Veo 3.1 generates audio (dialogue, SFX, ambient) automatically from prompt content. No extra parameter needed — just describe the sounds:

- **Dialogue**: Use quotation marks in prompt (`"Hello," she said.`)
- **Sound effects**: Describe sounds (`tires screeching, engine roaring`)
- **Ambient**: Describe atmosphere (`eerie hum resonates through the hallway`)

## Veo 3.1: Extension Constraints

When extending videos via `continue_from` with a `veo_vid_*` ID:
- Resolution is forced to **720p** (API requirement for extensions)
- Only **16:9** and **9:16** aspect ratios are supported
- Each extension adds up to 7 seconds (API limit: 20 extensions, ~141s total)
- Generated videos are retained for 2 days before expiry

## Producing Longer Videos

Current APIs cap at **15 seconds max per clip** (Grok), with most backends at 4-8s. There is no way to generate a continuous 30+ second video in one call. The proven approach:

1. **Plan a shot list** — break your video into 6-8s segments with specific camera language per shot
2. **Generate clips in parallel** — launch all segments concurrently using `background=True`
3. **Composite in Remotion** (see below) — layer programmatic animation on top of generated footage
4. **Bridge with audio** — a unified narration or music track smooths over visual cuts between clips

For visual continuity, use the same **style anchor** in every prompt (e.g., "BBC Earth documentary cinematography") and maintain consistent lighting/color descriptions.

**Full production guide with examples, transition types, and duration strategy**: See [references/production.md](references/production.md)

## Hybrid Workflow: AI Footage + Remotion Animation

**The best results come from combining AI-generated footage with Remotion's programmatic animation — not choosing one or the other.**

AI video generation produces photorealistic, cinematic footage that pure programmatic rendering cannot match.
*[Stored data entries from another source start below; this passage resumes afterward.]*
(** * webhook_tester: the order form of the Trading Webhook Tester

    A shallow embedding of [src/webhook_tester/webhook_tester.py].  The
    Tk variables of [WebhookApp] and the few widget options the handlers
    write are one record; every handler is a function on that record;
    [validate_input] returns the pair the source returns; the payload of
    [send_webhook] is a finite map from keys to Python values (the
    insertion order of the dict plays no part in what is proved).

    The two built-ins the handlers rely on, [float] and [int] applied to
    a [str], are modelled in [PyNum] on ASCII text: binary64 values are
    [spec_float] with the comparisons of [SpecFloat], and a decimal
    literal is rounded to nearest-even by an exact division, as CPython's
    correctly rounded [strtod] does.  A byte above 127 never parses (the
    Unicode digits and blanks that CPython also accepts are outside the
    model). *)

From Stdlib Require Import ZArith NArith String Ascii Bool.
From Stdlib Require Import Floats.SpecFloat.
From stdpp Require Import base option list strings gmap.

Open Scope string_scope.
Open Scope Z_scope.

(* ===================================================================== *)
(** ** Python strings *)
(* ===================================================================== *)

Module PyStr.

(** [not s] for a [str]: only the empty string is falsy. *)
Definition is_empty (s : string) : bool :=
  match s with
  | EmptyString => true
  | String _ _ => false
  end.

(** [s.endswith(suffix)]. *)
Definition endswith (s suffix : string) : bool :=
  let n := String.length s in
  let k := String.length suffix in
  (k <=? n)%nat && String.eqb (substring (n - k) k s) suffix.

(** [s[:-1]]: all but the last character; the empty string stays empty. *)
Definition drop_last (s : string) : string :=
  substring 0 (String.length s - 1) s.

End PyStr.

(* ===================================================================== *)
(** ** Python numbers read from text: [float(str)] and [int(str)] *)
(* ===================================================================== *)

Module PyNum.

Definition code (c : ascii) : nat := nat_of_ascii c.

(** [Py_ISSPACE]: tab, line feed, vertical tab, form feed, carriage
    return and space. *)
Definition is_space (c : ascii) : bool :=
  ((9 <=? code c)%nat && (code c <=? 13)%nat) || (code c =? 32)%nat.

Definition is_digit (c : ascii) : bool :=
  (48 <=? code c)%nat && (code c <=? 57)%nat.

Definition is_underscore (c : ascii) : bool := (code c =? 95)%nat.

Definition lower (c : ascii) : ascii :=
  if (65 <=? code c)%nat && (code c <=? 90)%nat
  then ascii_of_nat (code c + 32) else c.

Fixpoint lstrip (l : list ascii) : list ascii :=
  match l with
  | c :: r => if is_space c then lstrip r else l
  | [] => []
  end.

Definition strip (l : list ascii) : list ascii :=
  rev (lstrip (rev (lstrip l))).

(** An underscore is allowed only between two digits; [prev] is the
    character before [l] (NUL at the start). *)
Fixpoint underscores_ok (prev : ascii) (l : list ascii) : bool :=
  match l with
  | [] => negb (is_underscore prev)
  | c :: r =>
      (if is_underscore c then is_digit prev
       else negb (is_underscore prev) || is_digit c)
      && underscores_ok c r
  end.

Definition remove_underscores (l : list ascii) : list ascii :=
  filter (fun c => is_underscore c = false) l.

(** The longest prefix of digits, and what follows it. *)
Fixpoint span_digits (l : list ascii) : list ascii * list ascii :=
  match l with
  | c :: r =>
      if is_digit c
      then let '(ds, rest) := span_digits r in (c :: ds, rest)
      else ([], l)
  | [] => ([], [])
  end.

Definition digits_value (ds : list ascii) : Z :=
  fold_left (fun acc c => 10 * acc + (Z.of_nat (code c) - 48)) ds 0.

(** An optional sign: [true] for a minus. *)
Definition parse_sign (l : list ascii) : bool * list ascii :=
  match l with
  | c :: r =>
      if (code c =? 45)%nat then (true, r)
      else if (code c =? 43)%nat then (false, r)
      else (false, l)
  | [] => (false, [])
  end.

(** *** binary64 values *)

Definition prec : Z := 53.
Definition emax : Z := 1024.

(** The binary64 nearest to [n/d], ties to even; overflow gives an
    infinity and underflow a subnormal or a zero. *)
Definition round_ratio (neg : bool) (n d : positive) : spec_float :=
  SFdiv prec emax (S754_finite neg n 0) (S754_finite false d 0).

(** The binary64 nearest to [m * 10^e], signed. *)
Definition decimal_value (neg : bool) (m e : Z) : spec_float :=
  match m with
  | Zpos p =>
      if 0 <=? e
      then round_ratio neg (Z.to_pos (Zpos p * 10 ^ e)) 1
      else round_ratio neg p (Z.to_pos (10 ^ (- e)))
  | _ => S754_zero neg
  end.

Definition float_of_Z (z : Z) : spec_float :=
  decimal_value (z <? 0) (Z.abs z) 0.

(** [a < b] and [a <= b] on floats: false as soon as a NaN is involved. *)
Definition flt (a b : spec_float) : bool := SFltb a b.
Definition fle (a b : spec_float) : bool := SFleb a b.

(** *** [float(str)] *)

(** The exponent part: nothing, or [e]/[E], an optional sign and at
    least one digit, up to the end of the text. *)
Definition parse_exponent (l : list ascii) : option Z :=
  match l with
  | [] => Some 0
  | c :: r =>
      if (code (lower c) =? 101)%nat then
        let '(neg, r') := parse_sign r in
        match span_digits r' with
        | ((_ :: _) as ds, []) =>
            Some (if neg : bool then - digits_value ds else digits_value ds)
        | _ => None
        end
      else None
  end.

(** [sign digits [. digits] [exponent]] with a digit on at least one
    side of the point. *)
Definition parse_decimal (l : list ascii) : option spec_float :=
  let '(neg, r) := parse_sign l in
  let '(ip, r1) := span_digits r in
  let '(fp, r2) :=
    match r1 with
    | c :: t => if (code c =? 46)%nat then span_digits t else ([], r1)
    | [] => ([], r1)
    end in
  match (ip ++ fp)%list with
  | [] => None
  | ds =>
      match parse_exponent r2 with
      | Some e => Some (decimal_value neg (digits_value ds)
                                      (e - Z.of_nat (List.length fp)))
      | None => None
      end
  end.

(** [inf], [infinity] and [nan] in any case, with an optional sign. *)
Definition parse_inf_or_nan (l : list ascii) : option spec_float :=
  let '(neg, r) := parse_sign l in
  let w := string_of_list_ascii (map lower r) in
  if String.eqb w "inf" || String.eqb w "infinity" then Some (S754_infinity neg)
  else if String.eqb w "nan" then Some S754_nan
  else None.

Definition parse_float (l : list ascii) : option spec_float :=
  match parse_decimal l with
  | Some v => Some v
  | None => parse_inf_or_nan l
  end.

(** [float(s)]: [None] stands for [ValueError]. *)
Definition float (s : string) : option spec_float :=
  let l := strip (list_ascii_of_string s) in
  if existsb is_underscore l then
    if underscores_ok zero l then parse_float (remove_underscores l) else None
  else parse_float l.

(** *** [int(str)] *)

(** [int(s)] in base ten: [None] stands for [ValueError].  The cap on
    the number of digits that recent CPython versions put on this
    conversion is not modelled. *)
Definition int (s : string) : option Z :=
  let l := strip (list_ascii_of_string s) in
  let '(neg, r) := parse_sign l in
  if underscores_ok zero r then
    match span_digits (remove_underscores r) with
    | ((_ :: _) as ds, []) =>
        Some (if neg : bool then - digits_value ds else digits_value ds)
    | _ => None
    end
  else None.

End PyNum.

Import PyStr PyNum.

(* ===================================================================== *)
(** ** The form: constants, variables and widget options *)
(* ===================================================================== *)

Definition WEBHOOK_URL : string := "https://webhook.quantmarketintelligence.com/".
Definition AUTH_TOKEN : string := "z8V%kewzQ%m%XKdMJGdWtbX8!V8ZKqHz".

(** [self.trading_pairs]: the trading pairs by type. *)
Definition trading_pairs : gmap string (list string) :=
  list_to_map
    [ ("spot", ["BTC-USDT"; "ETH-USDT"]);
      ("perps", ["BTC-USDT-SWAP"; "ETH-USDT-SWAP"; "BTC-USD-SWAP"; "ETH-USD-SWAP"]);
      ("invperps", ["BTC-USD-SWAP"; "ETH-USD-SWAP"]) ].

(** [self.trading_pairs.get(trade_type, [])]. *)
Definition trading_pairs_get (trade_type : string) : list string :=
  default [] (trading_pairs !! trade_type).

Definition qty_presets : list string := ["100%"; "75%"; "50%"; "25%"; "10%"; "5%"].

(** The value lists handed to the comboboxes in [build_form]. *)
Definition exchange_values : list string := ["okx"; "binance"].
Definition type_values : list string := ["spot"; "perps"; "invperps"].
Definition side_values : list string := ["buy"; "sell"].
Definition margin_mode_values : list string := ["cross"; "isolated"].
Definition leverage_values : list string :=
  ["1"; "2"; "3"; "5"; "10"; "20"; "50"; "75"; "100"; "125"].

(** [self.variables] together with the widget options that the handlers
    configure: the value list of the symbol combobox and the [state] of
    the four widgets that get enabled and disabled. *)
Record WebhookApp : Type := mkApp {
  exchange_var : string;
  type_var : string;
  symbol_var : string;
  side_var : string;
  qty_var : string;
  margin_mode_var : string;
  leverage_var : string;
  close_position_var : bool;
  symbol_dropdown_values : list string;
  side_dropdown_state : string;
  qty_entry_state : string;
  margin_mode_dropdown_state : string;
  leverage_dropdown_state : string
}.

(** One setter per field ([var.set(v)], [widget.configure(state=v)]). *)
Definition set_exchange_var (v : string) (a : WebhookApp) : WebhookApp :=
  mkApp v (type_var a) (symbol_var a) (side_var a) (qty_var a)
        (margin_mode_var a) (leverage_var a) (close_position_var a)
        (symbol_dropdown_values a) (side_dropdown_state a) (qty_entry_state a)
        (margin_mode_dropdown_state a) (leverage_dropdown_state a).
Remotion produces precise typography, motion graphics, overlays, and transitions that AI generation cannot reliably control. Use both together.

### The Rule: Generate First, Composite Second

1. **Generate AI clips** for cinematic/photorealistic shots (environments, product demos, atmospheric footage)
2. **Use those clips as visual foundations** in Remotion — import them as `<Video>` or `<OffthreadVideo>` background layers
3. **Composite programmatic elements on top** — typography, motion graphics, logos, data overlays, transitions, captions
4. **Fill gaps with pure Remotion animation** — title cards, intro sequences, motion-graphics-only segments where AI footage isn't needed

### Do NOT Discard Generated Clips

**Every AI-generated clip costs real money and time. Do not abandon generated footage and fall back to purely programmatic rendering.** This is a common failure mode — agents generate clips, notice minor artifacts (e.g., repeated patterns, slight distortion), then pivot entirely to OpenCV/PIL/moviepy rendering, wasting all the generation budget.